Required work ▸
Nothing outside the range is wanted. Repeat exactly the lines below from the one with "apply elem_of_app; auto." through the one with "Proof. vm_compute. reflexivity. Qed.".

Stored data
++++++
Lemma free_old_spec l st : good st → Forall (in_area st) l →
  wp (free_old l) (λ r st', r = Ok tt ∧ touched l st st' ∧ ∀ x, x ∈ l → in_use st' x = false) st.
Proof.
  revert st. induction l as [|b l IH]; intros st G Hi; cbn [free_old].
  { apply wp_ret. split; [done|]. split; [by apply touched_refl|]. intros x Hx. by apply not_elem_of_nil in Hx. }
  apply Forall_cons in Hi as [Hb Hi]. destruct (in_area_pos _ _ _ _ G Hb).
  assert (∀ x, x ∈ seqZ b 1 ↔ x = b) as E1 by (intros x; rewrite elem_of_seqZ; lia).
  apply wp_bind. eapply wp_mono; [apply free_run_frame; [done|lia|lia|by intros x ->%E1]|].
  intros r st1 (-> & T1 & U1). eapply wp_mono; [apply IH; [apply T1|]|].
  { eapply Forall_impl; [exact Hi|]. intros x. by apply (touched_area _ _ _ _ T1). }
  intros r st2 (-> & T2 & U2). split; [done|]. split.
  - eapply touched_trans; eapply touched_mono; [exact T1| |exact T2|]; intros x Hx; apply elem_of_cons; [left; by apply E1|auto].
  - intros x Hx. destruct (decide (x ∈ l)) as [|Hne]; [by apply U2|]. apply elem_of_cons in Hx as [->|]; [|done].
    rewrite (t_used _ _ _ T2) by (done || lia). apply U1. by apply E1.
Qed.

Lemma free_chain_spec fuel b es bs seen st : good st → chain (vw st) b es bs → NoDup (seen ++ bs) →
  Forall (in_area st) bs → (length bs ≤ fuel)%nat →
  wp (free_chain_loop fuel b seen) (λ r st', r = Ok tt ∧ touched bs st st') st.
Proof.
  revert b es bs seen st. induction fuel as [|fuel IH]; intros b es bs seen st G Hc Hn Ha Hl; cbn [free_chain_loop].
  all: destruct Hc as [|b es bs Hb Hc]; [rewrite Z.eqb_refl; apply wp_ret; split; [done|by apply touched_refl]|].
  { simpl in Hl. lia. }
  rewrite (proj2 (Z.eqb_neq b 0)) by done. pose proof Hn as (_ & Hd & Hn')%NoDup_app. apply NoDup_cons in Hn' as [Hbn Hn'].
  rewrite bool_decide_false by (intros Hs; apply (Hd b Hs); apply elem_of_cons; by left).
  apply Forall_cons in Ha as [Hab Ha]. destruct (in_area_pos _ _ _ _ G Hab) as [Hb0 Hbf]. destruct st as [c s].
  apply wp_bind, wp_on_fst, wp_attempt. eapply wp_mono; [apply read_unchanged, G|]. intros r c1 [(I1 & V1 & H1 & D1) R].
  assert (touched [] (c, s) (c1, s)) as T1 by (apply touched_store; auto; intros x _; symmetry; apply V1).
  assert (∀ st', touched (b :: bs) (c1, s) st' → touched (b :: bs) (c, s) st') as Hcomp.
  { intros st' T. eapply touched_trans; [eapply touched_mono; [exact T1|]|exact T]. intros x Hx. by apply not_elem_of_nil in Hx. }
  destruct r as [v|e|]; cbn [ends] in R; [subst v|apply wp_ret; split; [done|]; apply Hcomp; eapply touched_mono;
    [by apply touched_refl, T1|intros x Hx; by apply not_elem_of_nil in Hx]|done].
  pose proof (view_block c b (gd_store _ _ _ G)) as Hv. unfold is_block, BLOCK_SIZE in Hv.
  apply wp_bind. eapply wp_of_opt; [apply sub_Some; lia|]. fold (cnext (view c b)).
  apply wp_bind, wp_get, wp_bind. pose proof (free_run_frame (c1, s) b 1 (t_good _ _ _ T1)) as Hfr.
  assert (∀ x, x ∈ seqZ b 1 ↔ x = b) as E1 by (intros x; rewrite elem_of_seqZ; lia).
  specialize (Hfr ltac:(lia) ltac:(lia) ltac:(by intros x ->%E1)). unfold wp, free_run in Hfr.
  destruct (Bitmap.free b 1 s) as [s'|] eqn:Ef; [|by destruct Hfr as [? _]]. simpl in Hfr. destruct Hfr as (_ & T2 & _).
  eapply wp_of_opt; [reflexivity|]. apply wp_bind, wp_put. eapply wp_mono.
  { eapply (IH _ es bs (seen ++ [b]) (invalidate b c1, s')); [apply T2|..|simpl in Hl; lia].
    - apply (chain_frame (vw (c, s))); [exact Hc|]. intros x Hx. rewrite (t_frame _ _ _ T2).
      + apply (t_frame _ _ _ T1). apply not_elem_of_nil.
      + intros ->%E1. done.
    - by rewrite <- app_assoc.
    - eapply Forall_impl; [exact Ha|]. intros x Hx. apply (touched_area _ _ _ _ T2). exact Hx. }
  intros r st' [-> T3]. split; [done|]. apply Hcomp. eapply touched_trans; eapply touched_mono; [exact T2| |exact T3|];
    intros x Hx; apply elem_of_cons; [left; by apply E1|auto].
Qed.

(** ** The extents of an object *)
Lemma free_all_spec es st : good st → Forall (inside st) es →
  wp (on_snd (free_all es)) (λ r st', r = Ok tt ∧ touched (blocks_of es) st st' ∧ st'.1 = st.1 ∧
    ∀ x, x ∈ blocks_of es → in_use st' x = false) st.
Proof.
  revert st. induction es as [|e es IH]; intros [c s] G Hi; apply wp_on_snd; cbn [free_all].
  { apply wp_ret. split_and!; [done|by apply touched_refl|done|]. intros x Hx. by apply not_elem_of_nil in Hx. }
  apply Forall_cons in Hi as [He Hi]. pose proof He as (Hc & _). pose proof (inside_start _ _ G He) as Hs0.
  apply wp_bind, wp_get, wp_bind.
  destruct (bitmap_free_spec (c, s) (start_block e) (block_count e) G) as (m & Ef & Ev & Iv & Hm);
    [lia|by intros x; apply inside_area|]. simpl in Ef. eapply wp_of_opt; [exact Ef|]. apply wp_bind, wp_put.
  assert (touched (seqZ (start_block e) (block_count e)) (c, s) (c, m)) as T1.
  { destruct G as [G1 G2 G3]. split; simpl; try done. intros x Hx Hn. unfold in_use. simpl. rewrite Hm by done. by rewrite decide_False. }
  pose proof (IH (c, m) (t_good _ _ _ T1)) as H. unfold wp, on_snd in H |- *. simpl in H.
  destruct (free_all es m) as [r m2]. destruct H as (-> & T2 & Ec & U2).
  { eapply Forall_impl; [exact Hi|]. intros x. apply inside_geo, T1. }
  rewrite blocks_of_cons. split_and!; [done| |done|].
  - eapply touched_trans; eapply touched_mono; [exact T1| |exact T2|]; intros x Hx; apply elem_of_app; auto.
  - intros x Hx. destruct (decide (x ∈ blocks_of es)) as [|Hne]; [by apply U2|]. apply elem_of_app in Hx as [Hx|]; [|done].
    pose proof Hx as Hx'%elem_of_seqZ. rewrite (t_used _ _ _ T2) by (done || lia). unfold in_use. simpl.
    rewrite Hm by lia. by rewrite decide_True.
Qed.
Lemma ex_journal : StorageCommit.replays ex_hash ex_x.1 (fs_sb ex_x.2) = [].
Proof. vm_compute. reflexivity. Qed.
Lemma ex_counts : total_blocks (fs_sb ex_x.2) = 300 ∧ journal_seq (fs_sb ex_x.2) = 0 ∧ generation (fs_sb ex_x.2) = 1 ∧
  root_tree_hash (fs_sb ex_x.2) = replicate 32 x00.
Proof. vm_compute. auto. Qed.

(** After the put. *)
Lemma ex_stored : ∃ x' L', ex_put = world x' (Some ex_keys) 0 ∧ (l_height L' ≤ 1)%nat ∧
  StorageCommit.replays ex_hash x'.1 (fs_sb ex_x.2) = [] ∧
  mounted ex_hash True ex_keys x' L' {[ex_addr := ex_payload]} (fs_sb ex_x.2) no_layout ∅.
Proof.
  assert (wp (put_object ex_hash 300 ex_addr ex_payload) (λ r _, r = Ok tt) (world ex_x (Some ex_keys) 0)) as E by (vm_compute; reflexivity).
  pose proof (put_keeps_mounted ex_hash (λ _, eq_refl) 300 True ex_keys ex_x no_layout ∅ _ no_layout ∅ ex_addr ex_payload true 0
    (ex_mounted True) ex_within eq_refl ltac:(vm_compute; reflexivity)) as H.
  pose proof (wp_ends _ _ _ (wp_and _ _ _ _ H E)) as [(x' & Ew & [Wj _] & R) Er]. rewrite Er in R. destruct R as (_ & L' & [_ Hh] & Mo).
  exists x', L'. split; [exact Ew|]. split; [exact Hh|]. split; [|exact Mo]. rewrite Wj. apply ex_journal.
Qed.




Lemma mkfs_then_mount_is_empty_witness : ∃ x sb,
  (mount ex_hash (λ _, true) (Some 300) (mkWorld ex_disk None (Some ex_keys) 0)).2 = world x (Some ex_keys) 0 ∧
  mounted ex_hash True ex_keys x no_layout ∅ sb no_layout ∅.
Proof.
  assert (store_inv (check := verify_node_checksum ex_hash) (∅ : MemStore)) as I0 by apply map_Forall_empty.
  pose proof (mkfs_then_mount_is_empty ex_hash (λ _, eq_refl) (λ _, true) True ex_keys (∅ : MemStore) 300 (replicate 32 x05) (Some ex_keys) 0
    I0 I ltac:(split; vm_compute; congruence) eq_refl (λ _, eq_refl)) as H.
  apply wp_ends in H as [_ H]. pose proof (wp_ends _ _ _ (H I)) as (_ & x & sb & Ew & Mo). exists x, sb. split; [exact Ew|exact Mo].
Defined.

Definition ex_committed : World := (mbind (λ _, commit_root ex_hash ex_root) (put_object ex_hash 300 ex_addr ex_payload) (world ex_x (Some ex_keys) 0)).2.
(* ===== verification/NetBytes.v ===== *)
(** * What the network code shares

    Big-endian words ([from_be_bytes], [to_be_bytes]) with the values they stand for,
    addresses as the code holds them ([[u8; 4]], [[u8; 6]]: byte strings in network
    order), and [BTreeMap]: a [gmap] whose entries are visited in the order of their
    keys where the code iterates. *)

From S2P Require Import Prelude Bytes.

(** ** Big-endian words *)
Definition of_be (l : list byte) : Z := of_le (rev l).
Definition be_bytes (n : nat) (z : Z) : list byte := rev (le_bytes n z).
Definition be16 := be_bytes 2.
Definition be32 := be_bytes 4.

Lemma of_le_app_pow k l : of_le (k ++ l) = of_le k + 256 ^ zlen k * of_le l.
Proof.
  induction k as [|b k IH]; [simpl; unfold of_le at 2, zlen; simpl; lia|].
  change (of_le ((b :: k) ++ l)) with (bval b + 256 * of_le (k ++ l)).
  change (of_le (b :: k)) with (bval b + 256 * of_le k). rewrite IH, zlen_cons, Z.pow_add_r by (pose proof (zlen_nonneg k); lia). lia.
Qed.

Lemma of_be_nil : of_be [] = 0.
Proof. done. Qed.
Lemma of_be_app k l : of_be (k ++ l) = of_be k * 256 ^ zlen l + of_be l.
Proof. unfold of_be. rewrite rev_app_distr, of_le_app_pow. unfold zlen. rewrite length_rev. lia. Qed.
Lemma of_be_1 b : of_be [b] = bval b.
Proof. unfold of_be. simpl. unfold of_le. lia. Qed.
Lemma of_be_cons b l : of_be (b :: l) = bval b * 256 ^ zlen l + of_be l.
Proof. change (b :: l) with ([b] ++ l). by rewrite of_be_app, of_be_1. Qed.
Lemma of_be_range l : 0 ≤ of_be l < 256 ^ zlen l.
Proof. unfold of_be. pose proof (of_le_range (rev l)) as H. unfold zlen in *. by rewrite length_rev in H. Qed.

Lemma zlen_be_bytes n z : zlen (be_bytes n z) = Z.of_nat n.
Proof. unfold be_bytes, zlen. by rewrite length_rev, length_le_bytes. Qed.
Lemma of_be_be_bytes n z : 0 ≤ z < 256 ^ Z.of_nat n → of_be (be_bytes n z) = z.
Proof. intros. unfold of_be, be_bytes. rewrite rev_involutive. by apply of_le_le_bytes. Qed.
Lemma be_bytes_of_be l : be_bytes (length l) (of_be l) = l.
Proof. unfold be_bytes, of_be. rewrite <- length_rev, le_bytes_of_le. apply rev_involutive. Qed.
Lemma zlen_be16 z : zlen (be16 z) = 2.
Proof. apply zlen_be_bytes. Qed.
Lemma zlen_be32 z : zlen (be32 z) = 4.
Proof. apply zlen_be_bytes. Qed.
Lemma of_be16 z : fits 16 z → of_be (be16 z) = z.
Proof. intros [??]. apply of_be_be_bytes. simpl. lia. Qed.
Lemma of_be32 z : fits 32 z → of_be (be32 z) = z.
Proof. intros [??]. apply of_be_be_bytes. simpl. lia. Qed.

Lemma of_be_word a b : of_be [a; b] = bval a * 256 + bval b.
Proof. rewrite of_be_cons, of_be_1. unfold zlen. simpl. lia. Qed.
Lemma of_be_quad a b c d : of_be [a; b; c; d] = of_be [a; b] * 65536 + of_be [c; d].
Proof. change [a; b; c; d] with ([a; b] ++ [c; d]). by rewrite of_be_app. Qed.

#[global] Arguments of_be : simpl never.
#[global] Arguments be_bytes : simpl never.
#[global] Arguments be16 : simpl never.
#[global] Arguments be32 : simpl never.
#[export] Hint Rewrite zlen_be_bytes zlen_be16 zlen_be32 : npk.

(** [!w] of a [u16]. *)
Definition not16 (w : Z) : Z := 65535 - w.

(** ** Addresses *)
Notation ip4 := (list byte) (only parsing).
Notation mac := (list byte) (only parsing).
Definition zero4 : ip4 := replicate 4 x00.

(** ** [BTreeMap] *)
Class KeyOrder (K : Type) := key_le : relation K.
Class KeyOrderOk (K : Type) `{KeyOrder K} := {
  #[global] key_le_dec :: RelDecision key_le;
  #[global] key_le_total :: Total key_le;
  #[global] key_le_trans :: Transitive key_le;
  #[global] key_le_anti :: AntiSymm (=) key_le }.

#[global] Instance Z_key_order : KeyOrder Z := Z.le.
#[global] Instance Z_key_order_ok : KeyOrderOk Z.
Proof. split; unfold key_le, Z_key_order; apply _. Defined.

#[global] Instance bytes_key_order : KeyOrder (list byte) := λ k l, bytes_ltb l k = false.
#[global] Instance bytes_key_order_ok : KeyOrderOk (list byte).
Proof.
  split; unfold key_le, bytes_key_order.
  - intros k l. apply _.
  - intros k l. destruct (bytes_ltb l k) eqn:E; [|by left]. right. apply not_true_iff_false. by apply bytes_lt_asym.
  - intros k l m [->|H1]%bytes_ltb_false [->|H2]%bytes_ltb_false.
    + apply bytes_ltb_irrefl.
    + by apply not_true_iff_false, bytes_lt_asym.
    + by apply not_true_iff_false, bytes_lt_asym.
    + apply not_true_iff_false, bytes_lt_asym. by eapply bytes_lt_trans.
  - intros k l [->|H1]%bytes_ltb_false [E|H2]%bytes_ltb_false; [done..|]. by destruct (bytes_lt_asym _ _ H1).
Defined.

Section btree_iter.
Context {K : Type} `{Countable K} `{!KeyOrder K} `{!KeyOrderOk K} {V : Type}.
Implicit Types m : gmap K V.

Definition entry_le (p q : K * V) : Prop := key_le p.1 q.1.
#[global] Instance entry_le_dec : RelDecision entry_le.
Proof. intros p q. unfold entry_le. apply _. Defined.

(** [m.iter()]: the entries, smallest key first. *)
Definition btree_iter m : list (K * V) := merge_sort entry_le (map_to_list m).

Lemma btree_iter_perm m : btree_iter m ≡ₚ map_to_list m.
Proof. apply merge_sort_Permutation. Qed.

Lemma elem_of_btree_iter m k v : (k, v) ∈ btree_iter m ↔ m !! k = Some v.
Proof. by rewrite btree_iter_perm, elem_of_map_to_list. Qed.

Lemma btree_iter_nodup m : NoDup (btree_iter m).*1.
Proof. rewrite btree_iter_perm. apply NoDup_fst_map_to_list. Qed.

Lemma btree_iter_sorted m : StronglySorted entry_le (btree_iter m).
Proof.
  assert (Total entry_le) by (intros p q; unfold entry_le; apply (total key_le)).
  apply StronglySorted_merge_sort; try done.
  intros p q r H1 H2. unfold entry_le in *. by etransitivity.
Qed.
End btree_iter.

(** ** Code without state

    [?] on a result, and an index, slice or [unwrap] that may panic. *)
#[global] Instance res_ret {E} : MRet (res E) := λ A a, Ok a.
#[global] Instance res_bind {E} : MBind (res E) := λ A B k m,
  match m with Ok a => k a | Err e => Err e | Panic => Panic end.
#[global] Instance res_fmap {E} : FMap (res E) := λ A B f m, a ← m; mret (f a).
Definition unwrap {E A} (o : option A) : res E A := match o with Some a => Ok a | None => Panic end.

(** [buf[i]] of a [u8] buffer as a number. *)
Definition u8_at {E} (buf : list byte) (i : Z) : res E Z := b ← unwrap (at_ buf i); mret (bval b).
(** [u16::from_be_bytes([buf[i], buf[i + 1]])]. *)
Definition be16_at {E} (buf : list byte) (i : Z) : res E Z :=
  a ← unwrap (at_ buf i); b ← unwrap (at_ buf (i + 1)); mret (of_be [a; b]).

Lemma u8_at_ok {E} buf i : 0 ≤ i < zlen buf → ∃ v, @u8_at E buf i = Ok v ∧ 0 ≤ v < 256.
Proof. intros H. destruct (at_Some buf i H) as [b Hb]. exists (bval b). unfold u8_at. rewrite Hb. split; [done|apply bval_range]. Qed.

Lemma be16_at_ok {E} buf i : 0 ≤ i → i + 2 ≤ zlen buf → ∃ v, @be16_at E buf i = Ok v ∧ fits 16 v.
Proof.
  intros H0 H. destruct (at_Some buf i) as [a Ha]; [lia|]. destruct (at_Some buf (i + 1)) as [b Hb]; [lia|].
  exists (of_be [a; b]). unfold be16_at. rewrite Ha, Hb. split; [done|]. apply (of_be_range [a; b]).
Qed.

Lemma unwrap_sub_ok {E A} (buf : list A) a n : 0 ≤ a → 0 ≤ n → a + n ≤ zlen buf → @unwrap E _ (sub buf a n) = Ok (raw_sub buf a n).
Proof. intros. by rewrite sub_Some. Qed.

Lemma bind_ok {E A B} (a : A) (k : A → res E B) : Ok a ≫= k = k a.
Proof. done. Qed.

Lemma u8_at_Some {E} buf i b : at_ buf i = Some b → @u8_at E buf i = Ok (bval b).
Proof. intros H. unfold u8_at. by rewrite H. Qed.

(** Tuples are ordered by their first component, then their second. *)
#[global] Instance pair_key_order {A B} `{KeyOrder A, KeyOrder B} : KeyOrder (A * B) := λ p q,
  (p.1 ≠ q.1 ∧ key_le p.1 q.1) ∨ (p.1 = q.1 ∧ key_le p.2 q.2).
#[global] Instance pair_key_order_ok {A B} `{!EqDecision A, !KeyOrder A, !KeyOrderOk A, !KeyOrder B, !KeyOrderOk B} : KeyOrderOk (A * B).
Proof.
  split; unfold key_le at 1, pair_key_order.
  - intros p q. apply _.
  - intros [a b] [a' b']. simpl. destruct (decide (a = a')) as [->|N].
    + destruct (total key_le b b'); [left|right]; by right.
    + destruct (total key_le a a'); [left|right]; left; by split.
  - intros [a b] [a' b'] [a'' b'']. simpl. intros [[N1 H1]|[-> H1]] [[N2 H2]|[-> H2]].
    + left. split; [|by etransitivity]. intros ->. by apply N1, (anti_symm key_le).
    + by left.
    + by left.
    + right. split; [done|]. by etransitivity.
  - intros [a b] [a' b']. simpl. intros [[N1 H1]|[-> H1]] [[N2 H2]|[E H2]].
    + destruct N1. by apply (anti_symm key_le).
    + congruence.
    + congruence.
    + f_equal. by apply (anti_symm key_le).
Defined.

(** ** State and panics *)
Definition of_res {S E A} (r : res E A) : M S E A := λ s, (r, s).
Definition update {S E} (f : S → S) : M S E unit := λ s, (Ok tt, f s).

Section state_wp.
Context {S E : Type}.

Lemma wp_of_res {A} (r : res E A) a (Q : res E A → S → Prop) s : r = Ok a → Q (Ok a) s → wp (of_res r) Q s.
Proof. by intros ->. Qed.

Lemma wp_regroup {A B C} (m : M S E A) (k : A → M S E B) (l : B → M S E C) (Q : res E C → S → Prop) s :
  wp ((m ≫= k) ≫= l) Q s → wp (m ≫= λ a, k a ≫= l) Q s.
Proof. unfold wp, mbind, M_bind. by destruct (m s) as [[]]. Qed.

Lemma wp_update f (Q : res E unit → S → Prop) s : Q (Ok tt) (f s) → wp (update f) Q s.
Proof. done. Qed.
End state_wp.

(** ** Sums over maps *)
Section map_sum.
Context {K : Type} `{Countable K} {V : Type} (f : V → Z).
Implicit Types m : gmap K V.

Definition list_sum (l : list V) : Z := foldr (λ v s, f v + s) 0 l.
Definition map_sum m : Z := list_sum (map_to_list m).*2.

Lemma list_sum_cons v l : list_sum (v :: l) = f v + list_sum l.
Proof. done. Qed.

Lemma list_sum_perm l k : l ≡ₚ k → list_sum l = list_sum k.
Proof. induction 1; simpl; lia. Qed.

Lemma map_sum_empty : map_sum ∅ = 0.
Proof. unfold map_sum. by rewrite map_to_list_empty. Qed.

Lemma map_sum_insert m k v : m !! k = None → map_sum (<[k:=v]> m) = f v + map_sum m.
Proof. intros Hk. unfold map_sum. rewrite (list_sum_perm _ ((k, v) :: map_to_list m).*2); [done|]. by rewrite map_to_list_insert. Qed.

Lemma map_sum_delete m k v : m !! k = Some v → map_sum (delete k m) = map_sum m - f v.
Proof.
  intros Hk. rewrite <- (insert_delete_id m k v Hk) at 2. rewrite map_sum_insert by apply lookup_delete_eq. lia.
Qed.

Lemma map_sum_update m k v w : m !! k = Some v → map_sum (<[k:=w]> m) = map_sum m - f v + f w.
Proof.
  intros Hk. rewrite <- insert_delete_eq, map_sum_insert by apply lookup_delete_eq. rewrite (map_sum_delete _ _ _ Hk). lia.
Qed.

Lemma map_sum_nonneg m : map_Forall (λ _ v, 0 ≤ f v) m → 0 ≤ map_sum m.
Proof.
  intros Hf. unfold map_sum. assert (Forall (λ v, 0 ≤ f v) (map_to_list m).*2) as Hl.
  { apply Forall_fmap, Forall_forall. intros [k v] Hk%elem_of_map_to_list. simpl. by eapply Hf. }
  induction Hl; simpl; lia.
Qed.

Lemma map_sum_le m k v : map_Forall (λ _ v, 0 ≤ f v) m → m !! k = Some v → f v ≤ map_sum m.
Proof.
  intros Hf Hk. pose proof (map_sum_delete _ _ _ Hk). pose proof (map_sum_nonneg (delete k m) (map_Forall_delete _ _ _ Hf)). lia.
Qed.
End map_sum.

Lemma list_sum_ext {V} (f g : V → Z) (l : list V) : (∀ v, v ∈ l → f v = g v) → list_sum f l = list_sum g l.
Proof. induction l as [|v l IH]; intros H; simpl; [done|]. rewrite H by left. rewrite IH; [done|]. intros w Hw. apply H. by right. Qed.

Lemma list_sum_fmap {A} (f : A → Z) l : list_sum f l = list_sum id (f <$> l).
Proof. induction l; [done|]. rewrite fmap_cons, !list_sum_cons. unfold id. by rewrite IHl. Qed.

Lemma byte_field z : 0 ≤ z < 256 → bval (byte_of z) = z.
Proof. intros. rewrite bval_byte_of. by apply Z.mod_small. Qed.

(** ** Messages of consecutive fields *)

(** The [i]th of joined segments. *)
Lemma sub_segment (segs : list (list byte)) (i : nat) v rest a n :
  segs !! i = Some v → a = list_sum zlen (take i segs) → n = zlen v → sub (mjoin segs ++ rest) a n = Some v.
Proof.
  intros Hi -> ->. revert i Hi. induction segs as [|x segs IH]; intros i Hi; [done|]. change (mjoin (x :: segs)) with (x ++ mjoin segs). rewrite <- app_assoc.
  pose proof (zlen_nonneg v). destruct i as [|i].
  - injection Hi as ->. change (list_sum zlen (take 0 (v :: segs))) with 0. rewrite sub_Some by (rewrite 1?zlen_app; pose proof (zlen_nonneg (mjoin segs ++ rest)); lia).
    unfold raw_sub, zlen. by rewrite Nat2Z.id, drop_0, take_app_length.
  - cbn [take]. rewrite list_sum_cons. specialize (IH i Hi). apply sub_inv in IH as (H1 & H2 & H3 & E). pose proof (zlen_nonneg x).
    rewrite sub_Some by (rewrite ?zlen_app in *; lia). f_equal. etrans; [|symmetry; exact E].
    unfold raw_sub. f_equal. replace (Z.to_nat (zlen x + list_sum zlen (take i segs))) with (length x + Z.to_nat (list_sum zlen (take i segs)))%nat by (unfold zlen at 2; lia).
    by rewrite <- drop_drop, drop_app_length.
Qed.

Lemma at_of_sub (b : list byte) i x : sub b i 1 = Some [x] → at_ b i = Some x.
Proof. intros (? & ? & ? & E)%sub_inv. apply at_sub. by rewrite E. Qed.

Lemma be16_at_sub {E} (b : list byte) i v : sub b i 2 = Some v → @be16_at E b i = Ok (of_be v).
Proof.
  intros H. pose proof H as (H1 & _ & H2 & Hv)%sub_inv. destruct (at_Some b i) as [x Hx]; [lia|]. destruct (at_Some b (i + 1)) as [y Hy]; [lia|].
  unfold be16_at. rewrite Hx, Hy. cbn. do 2 f_equal. apply at_sub in Hx as [_ Hx], Hy as [_ Hy]. rewrite Hv.
  assert (raw_sub b i 2 = raw_sub b i 1 ++ raw_sub b (i + 1) 1) as ->; [|by rewrite Hx, Hy]. unfold raw_sub.
  replace (Z.to_nat (i + 1)) with (Z.to_nat i + 1)%nat by lia. rewrite <- drop_drop. change (Z.to_nat 2) with (1 + 1)%nat. by rewrite <- take_take_drop.
Qed.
++++++
Answer box ▸
  - eapply touched_trans; eapply touched_mono; [exact T1| |exact T2|]; intros x Hx; apply elem_of_app; auto.
  - intros x Hx. destruct (decide (x ∈ blocks_of es)) as [|Hne]; [by apply U2|]. apply elem_of_app in Hx as [Hx|]; [|done].
    pose proof Hx as Hx'%elem_of_seqZ. rewrite (t_used _ _ _ T2) by (done || lia). unfold in_use. simpl.
    rewrite Hm by lia. by rewrite decide_True.
Qed.
Lemma ex_journal : StorageCommit.replays ex_hash ex_x.1 (fs_sb ex_x.2) = [].
Proof. vm_compute. reflexivity. Qed.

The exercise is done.